= Infinite-dimensional optimization =

In certain optimization problems the unknown optimal solution might not be a number or a vector, but rather a continuous quantity, for example a function or the shape of a body. Such a problem is an infinite-dimensional optimization problem, because, a continuous quantity cannot be determined by a finite number of certain degrees of freedom.

== Examples ==

- Find the shortest path between two points in a plane. The variables in this problem are the curves connecting the two points. The optimal solution is of course the line segment joining the points, if the metric defined on the plane is the Euclidean metric.
- Given two cities in a country with many hills and valleys, find the shortest road going from one city to the other. This problem is a generalization of the above, and the solution is not as obvious.
- Given two circles which will serve as top and bottom for a cup of given height, find the shape of the side wall of the cup so that the side wall has minimal area. The intuition would suggest that the cup must have conical or cylindrical shape, which is false.
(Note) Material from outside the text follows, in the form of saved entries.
(* ===== verification/Frame.v ===== *)
(** * Frames: osdp_frame.h and core/src/shared/frame.c

    The decoder, the builder and the two sizing helpers.  Lengths are [nat]
    ([size_t]), bytes are [Z]; the fields of [osdp_frame] carry the prefix
    [fr_].  A slice pointer set by the decoder is modelled as a region of
    exactly the slice's bytes. *)
From S2P Require Import Prelude Types Integrity.

(** ** osdp_frame.h: constants *)

Definition OSDP_SOM : Z := 0x53.
Definition OSDP_CONFIG_ADDR : Z := 0x7F.
Definition OSDP_BROADCAST_ADDR : Z := OSDP_CONFIG_ADDR.
Definition OSDP_REPLY_FLAG : Z := 0x80.
Definition OSDP_ADDR_MASK : Z := 0x7F.
Definition OSDP_CTRL_SQN_MASK : Z := 0x03.
Definition OSDP_CTRL_USE_CRC : Z := 0x04.
Definition OSDP_CTRL_SCB : Z := 0x08.
Definition OSDP_CTRL_RESERVED : Z := 0xF0.
Definition OSDP_FRAME_HEADER_LEN : nat := 5.
Definition OSDP_FRAME_MIN_LEN_CKSUM : nat := 7.
Definition OSDP_FRAME_MIN_LEN_CRC : nat := 8.
Definition OSDP_FRAME_MAX_LEN : nat := 1440.
Definition OSDP_FRAME_MARK : Z := 0xFF.
Definition OSDP_FRAME_MARK_LEN : nat := 1.
Definition OSDP_SCB_MIN_LEN : nat := 2.
Definition OSDP_SCS_11 : Z := 0x11.
Definition OSDP_SCS_12 : Z := 0x12.
Definition OSDP_SCS_13 : Z := 0x13.
Definition OSDP_SCS_14 : Z := 0x14.
Definition OSDP_SCS_15 : Z := 0x15.
Definition OSDP_SCS_16 : Z := 0x16.
Definition OSDP_SCS_17 : Z := 0x17.
Definition OSDP_SCS_18 : Z := 0x18.
Definition OSDP_SCS_25 : Z := 0x25.
Definition OSDP_SCS_27 : Z := 0x27.
Definition OSDP_SCS_28 : Z := 0x28.
Definition OSDP_FRAME_MAC_LEN : nat := 4.
Definition OSDP_FRAME_MAC_LEN_SC2 : nat := 16.

Definition osdp_scb_mac_len (scb_type : Z) : nat :=
  if decide (OSDP_SCS_15 ≤ scb_type ∧ scb_type ≤ OSDP_SCS_18)%Z then OSDP_FRAME_MAC_LEN
  else if decide (OSDP_SCS_25 ≤ scb_type ∧ scb_type ≤ OSDP_SCS_28)%Z
  then OSDP_FRAME_MAC_LEN_SC2
  else 0.

Definition osdp_scb_has_mac (scb_type : Z) : bool := bool_decide (osdp_scb_mac_len scb_type ≠ 0).

Definition osdp_scb_is_encrypted (scb_type : Z) : bool :=
  bool_decide (scb_type = OSDP_SCS_17 ∨ scb_type = OSDP_SCS_18 ∨
               scb_type = OSDP_SCS_27 ∨ scb_type = OSDP_SCS_28).
(** The sender: fragments, each built into a payload, until the iterator ends. *)
Fixpoint send_all (fuel : nat) (it : osdp_mp_frag_iter) (cap : nat) : option (list (list Z)) :=
  match fuel with
  | O => UB
  | S fuel =>
      x ← osdp_mp_frag_iter_next (Some it) (Some (mk_fragment 0 0 NULL 0));
      match x with
      | (false, _, _) => Ret []
      | (true, Some it, Some f) =>
          y ← osdp_mp_fragment_build (Some f) (Ptr (replicate cap 0%Z)) cap (Some 0);
          match y with
          | (OSDP_OK, Ptr m, Some n) => ps ← send_all fuel it cap; Ret (take n m :: ps)
          | _ => UB
          end
      | _ => UB
      end
  end.

(** The receiver: decode each payload and push it. *)
Fixpoint receive_all (r : osdp_mp_reasm) (ps : list (list Z))
  : option (osdp_mp_reasm * list osdp_mp_state) :=
  match ps with
  | [] => Ret (r, [])
  | p :: ps =>
      x ← osdp_mp_fragment_decode (Ptr p) (length p) (Some (mk_fragment 0 0 NULL 0));
      match x with
      | (OSDP_OK, Some f) =>
          y ← osdp_mp_reasm_push (Some r) (Some f) (Some OSDP_MP_IN_PROGRESS);
          match y with
          | (OSDP_OK, Some r, Some st) => '(r, sts) ← receive_all r ps; Ret (r, st :: sts)
          | _ => UB
          end
      | _ => UB
      end
  end.

(** ** Lemmas: the fragment codec *)

Lemma end_of_small o n :
  is_u16 o → (Z.of_nat n ≤ 65535)%Z → end_of o n = (o + Z.of_nat n)%Z.
Proof.
  intros Ho Hn. unfold end_of, is_u16 in *.
  rewrite (u32_id o), (u32_id (Z.of_nat n)) by (unfold is_u32; lia).
  apply u32_id. unfold is_u32. lia.
Qed.

Lemma u16_u32 v : is_u16 v → u32 v = v.
Proof. intros. apply u32_id. unfold is_u32, is_u16 in *. lia. Qed.

Lemma early_termination_ok f :
  osdp_mp_is_early_termination (Some f) = true ↔
  mf_frag_len f = 0 ∧ (0 < mf_total_size f)%Z ∧ (mf_total_size f ≤ mf_offset f)%Z.
Proof. unfold osdp_mp_is_early_termination. apply bool_decide_eq_true. Qed.

(** The check both sides make, on the values themselves. *)
Lemma fits_check f :
  fragment_typed f → (Z.of_nat (mf_frag_len f) ≤ 65535)%Z →
  ((osdp_mp_is_early_termination (Some f) = false ∧
    (u32 (mf_total_size f) < end_of (mf_offset f) (mf_frag_len f))%Z) ↔
   ¬ (osdp_mp_is_early_termination (Some f) = true ∨
      (mf_offset f + Z.of_nat (mf_frag_len f) ≤ mf_total_size f)%Z)).
Proof.
  intros [Ht Ho _] Hn. rewrite end_of_small, u16_u32 by done.
  destruct (osdp_mp_is_early_termination (Some f)); split; intros H.
  - by destruct H.
  - exfalso. apply H. by left.
  - destruct H as [_ H]. intros [|]; [done|lia].
  - split; [done|]. destruct (decide (mf_total_size f < mf_offset f + Z.of_nat (mf_frag_len f))%Z);
      [done|]. exfalso. apply H. right. lia.
Qed.

Lemma length_fragment_wire f :
  fragment_typed f → fragment_ok f → length (fragment_wire f) = 6 + mf_frag_len f.
Proof.
  intros Ht Ho. unfold fragment_wire. rewrite !length_app, !length_le_split.
  rewrite length_view; [lia|apply Ht|apply Ho].
Qed.

Lemma fragment_wire_bytes f : fragment_typed f → bytes_ok (fragment_wire f).
Proof.
  intros Ht. unfold fragment_wire.
  repeat (apply Forall_app; split; [apply le_split_bytes|]). apply view_bytes, Ht.
Qed.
The actual minimum surface is the catenoid.
- Find the shape of a bridge capable of sustaining given amount of traffic using the smallest amount of material.
- Find the shape of an airplane which bounces away most of the radio waves from an enemy radar.

Infinite-dimensional optimization problems can be more challenging than finite-dimensional ones. Typically one needs to employ methods from partial differential equations to solve such problems.

Several disciplines which study infinite-dimensional optimization problems are calculus of variations, optimal control and shape optimization.